Portrait of the total employment income of workers in the fishing industry

This section reviews the total employment income of workers in the fishing industry. This income represents the sum of earnings from all jobs held by workers in one of the fishing based sectors.

2.1 Net income of self-employed fish harvesters according to gender

Before examining the overall employment income picture, this section of the report analyzes the net income from fishing reported by both male and female self-employed fish harvesters in 2006. This income includes only the earnings from harvesting minus the expenses incurred to obtain the earnings. Therefore, it provides a partial portrait of the total employment income in the fishing industry.

Across Canada, net fishing income for male self-employed fish harvesters is higher than for their female counterparts. In 2006, females reported an average net income of $10,472, corresponding to 89% of the net earnings of male harvesters (Table 2.1). The gap in earnings between women and men, shown in Figure 2.1, varies considerably from one region to the next. It is surprising that in New Brunswick, women reported an average net income equal to only 42% of net earnings of men. In contrast, female harvesters in Quebec and British Columbia earned more in net fishing income than men, namely 119% and 122% of the net income observed among men. To get a more complete picture of the income disparity between the genders, a comparison of the total incomes for men and women is presented in Section 3.1.

Figure 2.1 Average Net Income of Self-employed Fish Harvesters Based on Gender and Region, 2006

Bar chart depicting the Average Net Income of Self-employed Fish Harvesters Based on Gender and Region for 2006.
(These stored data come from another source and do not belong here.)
(** * Supplemental-context utilities of the AWS toolkit: a shallow embedding

    The development follows three source files:
    - [shared/filesystemUtilities.ts]: [isInDirectory], [getFileDistance],
      [getNonexistentFilename];
    - [codewhisperer/util/supplementalContext/codeParsingUtil.ts]:
      [utgLanguageConfigs], [extractFunctions], [countSubstringMatches],
      [isTestFile], [isTestFileByName];
    - the editor utilities holding [getPrefixSuffixOverlap].

    JavaScript strings are sequences of code units.  The embedding covers the
    strings whose code units lie in U+0000..U+00FF, one [ascii] per code
    unit; on that range [toLowerCase], the regular-expression classes and
    the line terminators below are the ones of ECMAScript. *)

From Stdlib Require Import List Ascii Strings.Byte Bool Arith ZArith Lia.
From Equations Require Import Equations.
Import ListNotations.

(** ** Strings *)

Definition str := list ascii.

Inductive str_repr := str_nil | str_cons (a : ascii) (l : str_repr).

Fixpoint str_parse (b : list byte) : str_repr :=
  match b with
  | [] => str_nil
  | x :: r => str_cons (ascii_of_byte x) (str_parse r)
  end.

Fixpoint str_print (l : str_repr) : list byte :=
  match l with
  | str_nil => []
  | str_cons a r => byte_of_ascii a :: str_print r
  end.

Declare Scope js_scope.
Delimit Scope js_scope with js.
#[warning="-via-type-remapping,-via-type-mismatch"]
String Notation str str_parse str_print
  (via str_repr mapping [[nil] => str_nil, [cons] => str_cons]) : js_scope.
Open Scope js_scope.

Module JsString.

(** [a === b] on strings. *)
Fixpoint eqb (a b : str) : bool :=
  match a, b with
  | [], [] => true
  | x :: a', y :: b' => Ascii.eqb x y && eqb a' b'
  | _, _ => false
  end.

(** Relative index of [String.prototype.slice] and [Array.prototype.slice]:
    a negative index counts from the end, and the result is clamped to
    [0..len]. *)
Definition relativeIndex (len : nat) (k : Z) : nat :=
  if (k <? 0)%Z then Z.to_nat (Z.max (Z.of_nat len + k) 0)
  else Nat.min (Z.to_nat k) len.

(** [s.slice(start, end)]; [end_ = None] is the omitted argument. *)
Definition slice {A : Type} (s : list A) (start : Z) (end_ : option Z) : list A :=
  let len := length s in
  let from := relativeIndex len start in
  let to := match end_ with
            | None => len
            | Some e => relativeIndex len e
            end in
  firstn (to - from) (skipn from s).

(** [s.startsWith(p)]. *)
Fixpoint startsWith (s p : str) {struct p} : bool :=
  match p, s with
  | [], _ => true
  | x :: p', y :: s' => Ascii.eqb x y && startsWith s' p'
  | _ :: _, [] => false
  end.

(** [s.includes(p)]: [p] occurs in [s] at some position. *)
Fixpoint includes (s p : str) : bool :=
  startsWith s p ||
  match s with
  | [] => false
  | _ :: s' => includes s' p
  end.

(** [s.split(sep)] for a separator of one code unit: the pieces between
    the occurrences of [sep]; there is always at least one piece. *)
Fixpoint split (sep : ascii) (s : str) : list str :=
  match s with
  | [] => [[]]
  | c :: s' =>
      if Ascii.eqb c sep then [] :: split sep s'
      else match split sep s' with
           | [] => [[c]]
           | p :: ps => (c :: p) :: ps
           end
  end.

(** [pieces.join(sep)] for a separator of one code unit. *)
Fixpoint join (sep : ascii) (pieces : list str) : str :=
  match pieces with
  | [] => []
  | [p] => p
  | p :: rest => p ++ sep :: join sep rest
  end.

(** Lower-casing of one code unit of U+0000..U+00FF: [A-Z], and the
    Latin-1 capitals U+00C0..U+00DE without the multiplication sign
    U+00D7, move up by 32. *)
Definition lowerUnit (c : ascii) : ascii :=
  let n := nat_of_ascii c in
  if ((65 <=? n) && (n <=? 90)) || ((192 <=? n) && (n <=? 222) && negb (n =? 215))
  then ascii_of_nat (n + 32)
  else c.

(** [s.toLowerCase()]. *)
Definition toLowerCase (s : str) : str := map lowerUnit s.

(** Decimal digits of a non-negative integer, as in a template literal. *)
Fixpoint ofUint (d : Decimal.uint) : str :=
  match d with
  | Decimal.Nil => []
  | Decimal.D0 d => "0" ++ ofUint d
  | Decimal.D1 d => "1" ++ ofUint d
  | Decimal.D2 d => "2" ++ ofUint d
  | Decimal.D3 d => "3" ++ ofUint d
  | Decimal.D4 d => "4" ++ ofUint d
  | Decimal.D5 d => "5" ++ ofUint d
  | Decimal.D6 d => "6" ++ ofUint d
  | Decimal.D7 d => "7" ++ ofUint d
  | Decimal.D8 d => "8" ++ ofUint d
  | Decimal.D9 d => "9" ++ ofUint d
  end.

Definition ofNat (n : nat) : str := ofUint (Nat.to_uint n).

(** One hexadecimal digit (lower case), and [buf.toString('hex')]. *)
Definition hexDigit (n : nat) : ascii :=
  nth n ["0"; "1"; "2"; "3"; "4"; "5"; "6"; "7"; "8"; "9";
         "a"; "b"; "c"; "d"; "e"; "f"]%char "0"%char.

Definition hexOfByte (b : byte) : str :=
  let n := Byte.to_nat b in [hexDigit (n / 16); hexDigit (n mod 16)].

Definition toHex (buf : list byte) : str := concat (map hexOfByte buf).

End JsString.

(** ** Regular expressions

    The patterns of [utgLanguageConfigs] are [RegExp] literals.  Their
    syntax trees are given below, and matched by the backtracking matcher of
    ECMAScript (leftmost match, greedy quantifiers trying the longest
    iteration count first, alternatives from left to right). *)

Module RegExp.

(** Members of a character class. *)
Inductive classAtom : Type :=
| Lit (c : ascii)               (* one code unit *)
| Range (lo hi : ascii)         (* lo-hi *)
| Word                          (* \w *)
| Space.                        (* \s *)

Inductive regex : Type :=
| Empty                                         (* the empty pattern *)
| Chr (c : ascii)                               (* a literal code unit *)
| Dot                                           (* . *)
| Class (negated : bool) (atoms : list classAtom) (* [...] and [^...] *)
| Seq (r1 r2 : regex)
| Alt (r1 r2 : regex)                           (* r1|r2 *)
| Repeat (min : nat) (max : option nat) (r : regex) (* greedy quantifier *)
| Group (n : nat) (r : regex)                   (* n-th capturing group *)
| Bol                                           (* ^ *)
| Eol                                           (* $ *)
| LookBehind (r : regex).                       (* (?<=r), r without groups *)

Definition isLineTerminator (c : ascii) : bool :=
  let n := nat_of_ascii c in (n =? 10) || (n =? 13).

Definition isWordChar (c : ascii) : bool :=
  let n := nat_of_ascii c in
  ((48 <=? n) && (n <=? 57)) || ((65 <=? n) && (n <=? 90)) ||
  ((97 <=? n) && (n <=? 122)) || (n =? 95).

Definition isWhiteSpace (c : ascii) : bool :=
  let n := nat_of_ascii c in
  ((9 <=? n) && (n <=? 13)) || (n =? 32) || (n =? 160).

Definition inAtom (c : ascii) (a : classAtom) : bool :=
  match a with
  | Lit x => Ascii.eqb c x
  | Range lo hi => (nat_of_ascii lo <=? nat_of_ascii c) && (nat_of_ascii c <=? nat_of_ascii hi)
  | Word => isWordChar c
  | Space => isWhiteSpace c
  end.

(** Captures: group number to the [start, end) span it matched last. *)
Definition captures := list (nat * (nat * nat)).

Fixpoint capture (n : nat) (caps : captures) : option (nat * nat) :=
  match caps with
  | [] => None
  | (k, span) :: rest => if k =? n then Some span else capture n rest
  end.

Fixpoint groupsOf (r : regex) : list nat :=
  match r with
  | Seq r1 r2 | Alt r1 r2 => groupsOf r1 ++ groupsOf r2
  | Repeat _ _ r | LookBehind r => groupsOf r
  | Group n r => n :: groupsOf r
  | _ => []
  end.

Definition clearGroups (gs : list nat) (caps : captures) : captures :=
  filter (fun e => negb (existsb (Nat.eqb (fst e)) gs)) caps.

(** A matcher state is the end index reached and the captures so far. *)
Definition state := (nat * captures)%type.
Definition continuation := nat -> captures -> option state.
View long description of this chart.

Source: Canada Revenue Agency (CRA), Income statistics, Final statistics – Sampling data, 2008 issue (2006 tax year), basic table 4 – All declarations are based on age and gender.

Table 2.1 Average Net Fishing Income of Self-employed Fish Harvesters Based on Gender and Region, 2006
  Men $ Women $ Women - Men Income Ratio %
Newfoundland & Labrador 9,950 6,789 68
Prince-Edward Island 18,785 17,301 92
Nova Scotia 14,988 14,527 97
New Brunswick 8,263 3,510 42
Quebec 8,325 9,879 119
British Columbia 15,350 18,760 122
Canada 11,731 10,472 89

Source: Canada Revenue Agency (CRA), Income statistics, Final statistics - Sampling data, 2008 issue (2006 tax year), basic table 4 - All declarations are based on age and gender.

2.2 Total employment income based on age and work sector

In all categories of work throughout the fishing industry, workers under 20 years of age have the lowest incomes. In this age group in 2006, self-employed fish harvesters reported the highest average total employment income, $10,412. They were followed by aquaculture workers ($8,487), wage-earning fish harvesters ($7,697) and fish processing workers ($5,376). The average employment earnings for the fishing industry as a whole stood at $6,538, which is a few hundred dollars less than the average total employment income of all Canadians in this age group (Table 2.2 ).

In general, average total employment income increases with age, except for individuals 60 years or older. In 2006, with the exception of the fish processing sector, the highest earning age group were those between 40 to 59 years of age. This group was followed by workers aged 20 to 39 years. These observations are identical to those in other Canadian industries. In addition, the employment incomes of fishing based workers 20 years and older are significantly lower than the average earnings of Canadians. In 2006, among those aged 40 to 59, Canadian workers posted an average employment income of $44,791, corresponding to more than double the earnings of workers in the fishing industry ($19,932). For those 20 to 39 years and 60 years and older, the earnings gap compared to the average Canadian worker is not as great but is still significant at about 70%. For all age groups, Canadians earned on average $35,493, which is 95% more than the earnings of workers in the fishing industry ($18,207).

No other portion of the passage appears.